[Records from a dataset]
= = = =
(* ===== verification/Badger.v ===== *)
(** * The Badger state store

    Models [stores/badger/store.go] on the shared code of [PrefixStore]:
    iteration is the engine's prefix iterator, arrival numbers come from the
    engine's [Sequence] (a parameter: it hands out consecutive numbers),
    [db.Update] commits a batch as a whole or not at all, and [FullHistory]
    sorts what it read once more.  The key [!seq] under which the engine keeps
    the sequence is its own; I/O failures are not modelled. *)

From Stdlib Require Import Sorted Strings.Byte.
From S2P Require Import Prelude GoTime StateStore StateStoreLaws Wire KvStore KvIndex PrefixStore.
#[global] Open Scope Z_scope.

Section Badger.
Context {M : Type} {KV : OrderedKV M} {Q : Type} {CT : Counter Q} {SJ : StoreJson}.

(** [txn.NewIterator] with a prefix *)
#[local] Instance badgerIter : PrefixIter M := kv_scan.

Record Store : Type := mkStore {
  st_db : M;
  st_seq : Q
}.

(** [New], on an empty directory; [seq] is what [db.GetSequence] returned. *)
Definition New (seq : Q) : Store := mkStore kv_empty seq.

Definition Save (s : Store) (meta : RunMetadata) : Store * option GoError :=
  if String.eqb (rm_RunID meta) "" then (s, Some (ErrorText "save: empty RunID"))
  else match wrap_err "save: encode metadata" (js_marshal meta) with
       | Err e => (s, Some e)
       | Ok enc => (mkStore (kv_put (st_db s) (metaKey (rm_RunID meta)) enc) (st_seq s), None)
       end.

(** A failed transaction is discarded; the numbers it drew are gone. *)
Definition WriteBatch (s : Store) (ops : list WriteOp) : Store * option GoError :=
  match validate_all ops with
  | Some e => (s, Some e)
  | None =>
      match apply_ops (st_seq s) (st_db s) ops with
      | (q, Ok D) => (mkStore D q, None)
      | (q, Err e) => (mkStore (st_db s) q, Some e)
      end
  end.

Definition Flush (s : Store) (runID : string) : Store * option GoError := (s, None).

Definition CurrentVersion (s : Store) (runID : string) : result (option CurrentVersion) :=
  read_current (st_db s) runID.

Definition FullHistory (s : Store) (runID : string) : result (option FullHistory) :=
  let! fh := read_full (st_db s) runID in
  Ok (option_map (fun fh => mkFullHistory (fh_Meta fh) (SortValueRecords (fh_Values fh))
                              (SortHistoryRecords (fh_History fh))) fh).

End Badger.

Section Laws.
Context {M : Type} {KV : OrderedKV M} {KVL : OrderedKVLaws M} {SJ : StoreJson} {SJL : StoreJsonLaws}.
Context {Q : Type} {CT : Counter Q} {CTL : CounterLaws Q}.
Variable seq0 : Q.
Hypothesis Hseq0 : c_pos seq0 = 0.

#[local] Existing Instance badgerIter.
#[local] Instance badgerIterLaws : PrefixIterLaws M.
Proof. split; [intros; apply kv_scan_get|intros; apply kv_scan_sorted]. Qed.

Definition badgerBackend : LogBackend (@Store M Q) := {|
  lb_new := New seq0;
  lb_save := Badger.Save;
  lb_write := Badger.WriteBatch;
  lb_flush := Badger.Flush;
  lb_current := Badger.CurrentVersion;
  lb_full := Badger.FullHistory
|}.
#[local] Existing Instance badgerBackend.

Definition badger_refines (n : nat) (s : @Store M Q) (a : AbsStore) : Prop :=
  Z.of_nat n < 2 ^ 64 /\ space_sim n (st_seq s) (st_db s) a.

Lemma badger_new : badger_refines 0 (New seq0) ∅.
Proof. split; [done|]. apply space_sim_empty. simpl. lia. Qed.

Lemma badger_save n s a m :
  badger_refines n s a -> js_exact m ->
  badger_refines n (fst (Badger.Save s m)) (fst (spec_save a m)) /\ snd (Badger.Save s m) = snd (spec_save a m).
Proof.
  intros [Hn H] Hm. unfold Badger.Save, spec_save. destruct (String.eqb (rm_RunID m) ""); [done|].
  rewrite marshal_encoded by done. cbn [wrap_err fst snd]. split; [|done]. split; [done|]. by apply prefix_save_sim.
Qed.

Lemma badger_write n s a ops :
  badger_refines n s a -> space_admits (CallWriteBatch ops) -> Z.of_nat (n + length ops) < 2 ^ 64 ->
  badger_refines (n + length ops) (fst (Badger.WriteBatch s ops)) (fst (spec_write a (map canon_op ops))) /\
  snd (Badger.WriteBatch s ops) = snd (spec_write a (map canon_op ops)).
Proof.
  intros [Hn H] Ha Hb. pose proof (batch_sim n (st_seq s) (st_db s) a ops H Ha Hb) as Hs. unfold Badger.WriteBatch.
  destruct (validate_all ops).
  - rewrite Hs. split; [|done]. split; [done|]. eapply space_sim_mono; [|exact H]. lia.
  - destruct Hs as (q' & D' & -> & _ & -> & Hs). by split.
Qed.

Lemma badger_full n s a id :
  badger_refines n s a -> plain_id id ->
  exists fh, Badger.FullHistory s id = Ok fh /\
    option_map erase_full fh = option_map erase_full (if known (abs_run a id) then spec_full a id else None).
Proof.
  intros [Hn H] Hid. destruct (full_sim n _ _ a id Hn H Hid) as (fh & E & Hs & Ha). unfold Badger.FullHistory.
  rewrite E. cbn [result_bind]. exists fh. split; [|done]. destruct fh as [fh|]; [|done]. destruct (Hs fh eq_refl) as [Hv Hh].
  cbn [option_map]. unfold SortValueRecords, SortHistoryRecords. rewrite !slice_stable_id by done. by destruct fh.
Qed.

#[local, program] Instance badgerRepresents : RepresentsLog (@Store M Q) := {
  lb_admits := space_admits;
  lb_id := plain_id;
  lb_known := known;
  lb_refines := badger_refines
}.
Next Obligation. apply badger_new. Qed.
Next Obligation.
  intros n s a c H Hc Hb. destruct c as [m|ops|id]; cbn [call_ops lb_call canon_call spec_call] in *.
  - rewrite Nat.add_0_r. by apply badger_save.
  - by apply badger_write.
  - rewrite Nat.add_0_r. by split.
Qed.
Next Obligation. intros n s a id [Hn H] Hid. by eapply current_sim. Qed.
Next Obligation. apply badger_full. Qed.

(** The Badger store refines the log specification: after every history of calls
    whose records and ids it can hold it has returned the same errors, and for
    every run with metadata, a value or a history record it serves the same
    current version and, up to the arrival numbers, the same full history. *)
Theorem badger_store_refines_log (cs : list Call) (id : string) :
  Forall space_admits cs -> plain_id id -> Z.of_nat (calls_ops cs) < 2 ^ 64 ->
  let s := run_calls lb_call (New seq0 : @Store M Q) cs in
  let a := run_calls spec_call ∅ (map canon_call cs) in
  snd s = snd a /\
  Badger.CurrentVersion (fst s) id = Ok (if known (abs_run (fst a) id) then spec_current (fst a) id else None) /\
  exists fh, Badger.FullHistory (fst s) id = Ok fh /\
    option_map erase_full fh = option_map erase_full (if known (abs_run (fst a) id) then spec_full (fst a) id else None).
Proof. intros Hc Hid. exact (log_observations cs id Hc Hid). Qed.

End Laws.

(** ** Concrete histories *)

(** A sequence that starts at zero. *)
#[global] Instance countUp : Counter N := {
  c_next q := Ok (Z.of_N q, N.succ q);
  c_pos := Z.of_N
}.
#[global] Instance countUp_laws : CounterLaws N.
Proof. split; [intros q; simpl; lia|]. intros q _. exists (N.succ q). split; [done|]. simpl. lia. Qed.

Definition sampleStore : @Store MapKV N := New 0%N.

Definition sample_call (s : @Store MapKV N) (c : Call) : @Store MapKV N * option GoError :=
  lb_call (LogBackend0 := badgerBackend 0%N) s c.

Lemma badger_store_refines_log_witness :
  exists cv, Badger.CurrentVersion (fst (run_calls sample_call sampleStore sample_calls)) "run" = Ok (Some cv) /\
    cell (cv_Values cv) "screen" "Score" = Some (json_text "7") /\ cell (cv_Values cv) "check" "Ok" = None.
Proof.
  destruct (badger_store_refines_log (M := MapKV) (CT := countUp) 0%N eq_refl sample_calls "run") as (_ & H & _);
    [apply sample_space_admitted|by apply plain_spec|simpl; lia|].
  eexists. split; [etransitivity; [exact H|vm_compute; reflexivity]|]. split; reflexivity.
Defined.

(** ** Outside the admitted calls *)

Definition on_run (id : string) (op : WriteOp) : WriteOp :=
  mkWriteOp id (op_Kind op) (op_ValueWrite op) (op_StatusFlip op) (op_HistoryEntry op).

(** Ids may hold the separator: the keys of run [a|b] then lie among those of
    run [a], which serves the other run's values. *)
Theorem badger_runs_overlap :
  let cs := [CallWriteBatch [on_run "a" (note_op "RUN_STARTED" day1); on_run "a|b" (put_op "t" "F" "1" day1);
                             on_run "a|b" (flip_op "t" ValueStatusCommitted day2)]] in
  option_map (fun cv => cell (cv_Values cv) "t" "F")
    (spec_current (fst (run_calls spec_call ∅ (map canon_call cs))) "a") = Some None /\
  match Badger.CurrentVersion (fst (run_calls sample_call sampleStore cs)) "a" with
  | Ok (Some cv) => cell (cv_Values cv) "t" "F" = Some (json_text "1")
  | _ => False
  end.
Proof. split; vm_compute; reflexivity. Qed.

(** A run that received a flip and nothing else is unknown to this store, while
    the in-memory store and bbolt serve an empty version of it. *)
Theorem badger_flip_only_run_unknown :
  let cs := [CallWriteBatch [flip_op "t" ValueStatusCommitted day2]] in
  option_map cv_Values (spec_current (fst (run_calls spec_call ∅ (map canon_call cs))) "run") = Some ∅ /\
  Badger.CurrentVersion (fst (run_calls sample_call sampleStore cs)) "run" = Ok None.
Proof. split; vm_compute; reflexivity. Qed.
= = = =
**Exercise directions**
Reproduce the lines above, beginning at the line with "exists fh, Badger.FullHistory s" and stopping after the line with "- rewrite Nat.add_0_r. by apply", exactly as they are.

**Problem solution**
  exists fh, Badger.FullHistory s id = Ok fh /\
    option_map erase_full fh = option_map erase_full (if known (abs_run a id) then spec_full a id else None).
Proof.
  intros [Hn H] Hid. destruct (full_sim n _ _ a id Hn H Hid) as (fh & E & Hs & Ha). unfold Badger.FullHistory.
  rewrite E. cbn [result_bind]. exists fh. split; [|done]. destruct fh as [fh|]; [|done]. destruct (Hs fh eq_refl) as [Hv Hh].
  cbn [option_map]. unfold SortValueRecords, SortHistoryRecords. rewrite !slice_stable_id by done. by destruct fh.
Qed.

#[local, program] Instance badgerRepresents : RepresentsLog (@Store M Q) := {
  lb_admits := space_admits;
  lb_id := plain_id;
  lb_known := known;
  lb_refines := badger_refines
}.
Next Obligation. apply badger_new. Qed.
Next Obligation.
  intros n s a c H Hc Hb. destruct c as [m|ops|id]; cbn [call_ops lb_call canon_call spec_call] in *.
  - rewrite Nat.add_0_r. by apply badger_save.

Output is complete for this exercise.